File Photo: An Egyptian youth, trailed by his friends, grabs a woman crossing the street with her friends in Cairo (Photo: AP)
A report blaming consecutive governments in Egypt for not taking measures to terminate sexual violence in the public domain was issued on Wednesday by a coalition of feminists and human rights groups.
“Sexual harassment and assault against women remain rife … constituting major obstacles to their participation in the political transition of their country,” read the report conducted by the International Federation for Human Rights (FIDH), the Uprising of Women in the Arab World, Nazra for Feminist Studies and the New Woman Foundation.
The report presented over 250 cases that took place between November 2012 and January 2014 in which women protesters were sexually assaulted, and in some cases raped, by mobs of men.
According to the report “not a single perpetrator has been brought to justice for these crimes.”
“This climate of impunity contributes to their repetition and to social tolerance of violence against women,” said Karim Lahidji, president of the International Federation for Human Rights.

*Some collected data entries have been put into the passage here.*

(** * protobuf_comm stream client: a shallow embedding of
      src/libs/protobuf_comm/client.cpp

    The client is a single C++ object whose methods are either called by the
    application (async_connect, disconnect, send) or run as completion
    handlers on the reactor thread (handle_resolve, handle_connect,
    handle_read_header, handle_read_message, handle_write).  Every method
    is embedded as a computation in a small state-and-log monad: the state is
    the object's member variables, the log is the ordered list of what the
    method does to the outside (signals fired, asynchronous operations
    started, socket calls, mutex operations, allocation calls).

    Methods are atomic steps of the model.  The only members shared between
    the callers' threads and the reactor thread are the outbound queue and
    the in-flight flag; every method touches them inside one critical
    section of [outbound_mutex_] at most, and the log records where the
    mutex is taken and released. *)

From Stdlib Require Import NArith ZArith List Bool String Lia.
From Stdlib Require Import Strings.Byte.
Import ListNotations.
Local Open Scope N_scope.

(** ** Plain data *)

(** A raw address; [NULL] is what a failed [malloc]/[realloc] returns. *)
Definition ptr := N.
Definition NULL : ptr := 0.

(** [boost::system::error_code]: a value and a category.  [!err] holds
    exactly when the value is zero. *)
Inductive error_category :=
| system_category
| generic_category
| netdb_category
| misc_category.

Record error_code := mk_error_code {
  ec_value : Z;
  ec_category : error_category
}.

(** [boost::system::error_code()] *)
Definition no_error : error_code := mk_error_code 0 system_category.

(** [errc::make_error_code(errc::not_enough_memory)], ENOMEM *)
Definition not_enough_memory : error_code := mk_error_code 12 generic_category.

(** The test [! err] of the handlers. *)
Definition is_ok (err : error_code) : bool := Z.eqb (ec_value err) 0.

(** [frame_header_t]: the three fields as they sit in memory after the
    header bytes have been read from the wire, that is, in network byte
    order, seen as host integers of a little-endian machine. *)
Record frame_header_t := mk_frame_header {
  component_id : N;
  msg_type : N;
  payload_size : N
}.
(** C10.  [New] always returns an exporter: nil options are replaced by a
    zero-valued record, a nil logger by the one of [logrus.New()]; the
    exporter starts with no client, with the cache at the sentinel -1, and
    with path, logger and listen address taken from the options.  [New]
    itself connects to nothing: the one connect attempt is the body of the
    goroutine it starts, which runs [getClient] and, on failure, only logs
    the error and leaves the exporter as it found it. *)
Theorem C10_New_never_fails :
  forall (o : option Opts) (env : Env),
    let exp := fst (New o) in
    opts exp
    = (let given := match o with Some given => given | None => new_Opts end in
       match Logger given with
       | Some _ => given
       | None => set_Logger (Some logrus_New) given
       end)
    /\ (exists l, Logger (opts exp) = Some l /\ logger exp = Some l)
    /\ client exp = None
    /\ totalCollectionsCount exp = -1
    /\ path exp = Path (opts exp)
    /\ webListenAddress exp = WebListenAddress (opts exp)
    /\ snd (New o) = [New_goroutine]
    /\ state_of (New_goroutine env exp) = state_of (getClient env exp)
    /\ match snd (result_of (getClient env exp)) with
       | Some err =>
           state_of (New_goroutine env exp) = exp
           /\ trace_of (New_goroutine env exp)
              = trace_of (getClient env exp)
                ++ [logger_Errorf ("Cannot connect to MongoDB: " ++ err)
                                  %string]
       | None =>
           client (state_of (New_goroutine env exp))
           = if GlobalConnPool (opts exp)
             then fst (result_of (getClient env exp)) else None
       end.
Proof.
  intros o env. cbv zeta.
  split; [now destruct o as [o|]; [destruct o as [? ? ? ? ? ? ? ? ? ? ? ? ? ? ? [l|] ? ? ?]|]|].
  split.
  { destruct o as [o|]; [destruct o as [? ? ? ? ? ? ? ? ? ? ? ? ? ? ? [l|] ? ? ?]|];
      eexists; split; reflexivity. }
  do 5 (split; [reflexivity|]).
  rewrite New_goroutine_run. split; [reflexivity|].
  unfold state_of at 1 3, trace_of at 1. cbn [fst snd].
  assert (Hcl : client (fst (New o)) = None) by reflexivity.
  rewrite getClient_state.
  pose proof (getClient_result env (fst (New o))) as Hres.
  unfold acquired.
  destruct (result_of (getClient env (fst (New o)))) as [[c|] [err|]];
    try contradiction; cbn [fst snd log_error].
  - rewrite Hcl. cbn [isSome negb]. rewrite andb_true_r.
    destruct (GlobalConnPool (opts (fst (New o)))); reflexivity.
  - split; [|reflexivity].
    rewrite Hcl. cbn [isSome negb]. rewrite andb_true_r.
    destruct (GlobalConnPool (opts (fst (New o)))); [|reflexivity].
    generalize (fst (New o)) Hcl. intros [] Hc. cbn in *. now subst.
Qed.

(** * Further properties of the code *)

(** ** [connect] *)

Lemma connect_run env dsn d e :
  connect env dsn d e
  = (match env_Connect env, env_Ping env with
     | inl c, None => (Some c, None)
     | inl _, Some err =>
         (None, Some ("cannot connect to MongoDB: " ++ err)%string)
     | inr err, _ => (None, Some ("invalid MongoDB options: " ++ err)%string)
     end,
     e,
     mongo_Connect dsn d "mongodb_exporter"
     :: match env_Connect env with
        | inl c =>
            client_Ping c
            :: match env_Ping env with
               | Some _ => [client_Disconnect c]
               | None => []
               end
        | inr _ => []
        end).
Proof.
  unfold connect, bind, emit, ret.
  destruct (env_Connect env); [destruct (env_Ping env)|]; reflexivity.
Qed.

(** X1.  [connect] asks the driver once and leaves the exporter alone.  It
    returns a client only if the driver made it and the ping on it went
    through, and then without an error and without a disconnect; whenever
    it returns no client it returns an error, and a client the driver had
    made by then has been disconnected, so no half-open connection is left
    behind or handed out. *)
Theorem X1_connect_no_half_open :
  forall (env : Env) (dsn : string) (d : bool) (e : Exporter),
    let r := connect env dsn d e in
    state_of r = e
    /\ connect_attempts (trace_of r) = 1%nat
    /\ match fst (result_of r) with
       | Some c =>
           env_Connect env = inl c /\ env_Ping env = None
           /\ snd (result_of r) = None
           /\ trace_of r
              = [mongo_Connect dsn d "mongodb_exporter"; client_Ping c]
       | None =>
           (exists err, snd (result_of r) = Some err)
           /\ disconnected (trace_of r)
              = match env_Connect env with
                | inl c => [c]
                | inr _ => []
                end
       end.
Proof.
  intros env dsn d e. cbv zeta. rewrite connect_run.
  unfold state_of, result_of, trace_of. cbn [fst snd].
  destruct (env_Connect env) as [c|err]; [destruct (env_Ping env) as [err|]|];
    cbn; repeat split; eauto.
Qed.

(** ** [getClient] without the shared pool *)

Lemma getClient_no_pool env e :
  GlobalConnPool (opts e) = false ->
  getClient env e = connect env (URI (opts e)) (DirectConnect (opts e)) e.
Proof.
  intros HG. unfold getClient, bind, get, modify, ret. cbn. rewrite HG.
  rewrite connect_run.
  destruct (env_Connect env) as [c|err]; [destruct (env_Ping env) as [err|]|];
    reflexivity.
Qed.

(** X2.  Without the shared pool [getClient] is one [connect] and nothing
    more: every call asks the driver for a new connection with the
    configured URI and direct-connect flag, whatever the client slot holds,
    and the exporter (the slot included) is left as it was. *)
Theorem X2_getClient_per_request :
  forall (env : Env) (e : Exporter),
    GlobalConnPool (opts e) = false ->
    let r := getClient env e in
    state_of r = e
    /\ result_of r
       = result_of (connect env (URI (opts e)) (DirectConnect (opts e)) e)
    /\ hd_error (trace_of r)
       = Some (mongo_Connect (URI (opts e)) (DirectConnect (opts e))
                             "mongodb_exporter")
    /\ connect_attempts (trace_of r) = 1%nat.
Proof.
  intros env e HG. cbv zeta. rewrite (getClient_no_pool env e HG).
  rewrite connect_run. unfold state_of, result_of, trace_of. cbn [fst snd].
  repeat split.
  destruct (env_Connect env) as [c|err]; [destruct (env_Ping env)|];
    reflexivity.
Qed.

Lemma X2_getClient_per_request_witness :
  let e := set_client (Some (mongoClient 9)) (fst (New (Some opts_no_pool))) in
  GlobalConnPool (opts e) = false
  /\ state_of (getClient (env_up 7) e) = e
  /\ connect_attempts (trace_of (getClient (env_up 7) e)) = 1%nat.
Proof.
  cbv zeta.
  destruct (X2_getClient_per_request (env_up 7)
              (set_client (Some (mongoClient 9))
                 (fst (New (Some opts_no_pool)))) eq_refl)
    as (Hst & _ & _ & Hn).
  split; [reflexivity|]. split; [exact Hst | exact Hn].
Defined.

(** ** What [makeRegistry] puts into the registry *)

Ltac split_gates :=
  repeat match goal with
         | |- context [if ?b then MustRegister _ _ else _] => destruct b
         end.

Lemma len_positive {A : Type} (l : list A) :
  (len l >? 0) = negb (len l =? 0).
Proof.
  unfold len. destruct l as [|a l]; [reflexivity|].
  cbn [List.length]. rewrite Nat2Z.inj_succ.
  destruct (Z.gtb_spec (Z.succ (Z.of_nat (List.length l))) 0);
    destruct (Z.eqb_spec (Z.succ (Z.of_nat (List.length l))) 0);
    try reflexivity; lia.
Qed.

(** X3.  The collectors of a registry stand in the fixed order general,
    per-collection, per-index, diagnostic data, per-database, operation
    timing, replica status, each type at most once: no build registers a
    collector type twice, which is what [MustRegister] would panic on. *)
Theorem X3_registry_order_no_duplicates :
  forall (env : Env) (cl : option Client) (ti : option topologyInfo)
         (e : Exporter),
    let reg := result_of (makeRegistry env cl ti e) in
    map kind reg = filter (fun k => registered k reg) all_kinds
    /\ NoDup (map kind reg).
Proof.
  intros env cl ti e. cbv zeta.
  assert (Hk : map kind (result_of (makeRegistry env cl ti e))
               = filter (fun k =>
                           registered k (result_of (makeRegistry env cl ti e)))
                        all_kinds).
  { destruct cl as [c|]; [|reflexivity].
    run_makeRegistry e env; split_gates; reflexivity. }
  split; [exact Hk|].
  rewrite Hk. apply NoDup_filter. unfold all_kinds.
  repeat constructor; cbn; intuition discriminate.
Qed.

Lemma makeRegistry_built_with env c ti e :
  Forall (built_with c (collectAll (opts e)) ti)
         (result_of (makeRegistry env (Some c) ti e)).
Proof.
  unfold collectAll.
  run_makeRegistry e env; split_gates;
    unfold MustRegister, NewRegistry; cbn [app];
    repeat constructor.
Qed.

(** X4.  Every collector of a registry built with a client is filled from
    that client, the topology value passed in and the options as they are
    after the collect-all block: the per-collection and per-index collectors
    get the discovery mode that collect-all may just have forced on, and
    each gets its own namespace list. *)
Theorem X4_collectors_share_request_values :
  forall (env : Env) (c : Client) (ti : option topologyInfo) (e : Exporter),
    Forall (built_with c (collectAll (opts e)) ti)
           (result_of (makeRegistry env (Some c) ti e)).
Proof. intros env c ti e. apply makeRegistry_built_with. Qed.

(** X5.  The two namespace gates in terms of the configuration as given.
    The per-collection collector is registered exactly when its flag is set,
    the limit gate is open, and there is a namespace list, discovery mode or
    collect-all.  The per-index collector is registered exactly when its
    flag is set, the limit gate is open, and there is an index list,
    discovery mode, or collect-all together with an empty per-collection
    namespace list: collect-all forces discovery mode by looking at the
    per-collection list only. *)
Theorem X5_namespace_gates :
  forall (env : Env) (c : Client) (ti : option topologyInfo) (e : Exporter),
    let reg := result_of (makeRegistry env (Some c) ti e) in
    let o := opts e in
    registered CollStats reg
    = ((len (CollStatsNamespaces o) >? 0) || DiscoveringMode o || CollectAll o)
      && EnableCollStats o && limitsOk e
    /\ registered IndexStats reg
       = ((len (IndexStatsCollections o) >? 0) || DiscoveringMode o
          || (CollectAll o && (len (CollStatsNamespaces o) =? 0)))
         && EnableIndexStats o && limitsOk e.
Proof.
  intros env c ti e. cbv zeta.
  rewrite !makeRegistry_registered. cbv zeta.
  destruct (collectAll_effect (opts e)) as (Hsame & _ & _ & _ & _ & ->).
  destruct Hsame as (-> & _ & _ & _ & _ & _ & _ & -> & -> & -> & _).
  rewrite (len_positive (CollStatsNamespaces (opts e))).
  destruct (len (CollStatsNamespaces (opts e)) =? 0);
    destruct (DiscoveringMode (opts e)); destruct (CollectAll (opts e));
    destruct (len (IndexStatsCollections (opts e)) >? 0); split; reflexivity.
Qed.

The report highlights that while attacks in Tahrir Square represented the most visible manifestation of the long-standing systematic practice, women in Egypt are in fact subjected to daily sexual harassment and assault on the streets, on public transport and in the workplace.
Shame and stigmatisation -- generated by the social habit of placing the blame on the victim -- usually means that most survivors do not report the crimes, according to the report, which adds that when complaints are made they rarely lead to the opening of an investigation.
“Survivors say that police and prosecutors tend not to believe them or try to minimise the seriousness of the attack,” the report says.
Nevine Ebeid, coordinator of the women and political participation programme at the New Woman Foundation, accuses Egypt of “failing in its duty under international law to ensure effective investigations, prosecutions and sanction of perpetrators, whether they be state actors or civilians”.
“The link between pervasive violence and the structural discrimination against women enshrined in Egypt’s laws cannot be ignored. Addressing violence against women requires political will to bring about wide-ranging reforms to the justice system as well as to the status of women in law and practice,” added Farah Barqawi, co-founder of the Uprising of Women in the Arab World.
Egypt’s newly-ratified constitution introduced Article 11, a new clause which hold the state responsible for ensuring the protection of women "from all kinds of violence [and] that she exercises all her rights as a citizen without discrimination against her."
Originally, the article guaranteed certain social rights for women but did not address the question of violence against them.
Last week, an amendment to Egypt's existing law on harassment was revised by the justice ministry's legislative section and sent to the cabinet for a final revision before it is referred to the president for ratification.
According to an April 2013 report by the UN-Egypt's Demographic Centre and the National Planning Institute, more than 99 percent of hundreds of women surveyed across seven of the country's 27 governorates reported experiencing some form of sexual harassment, ranging from minor incidents to rape.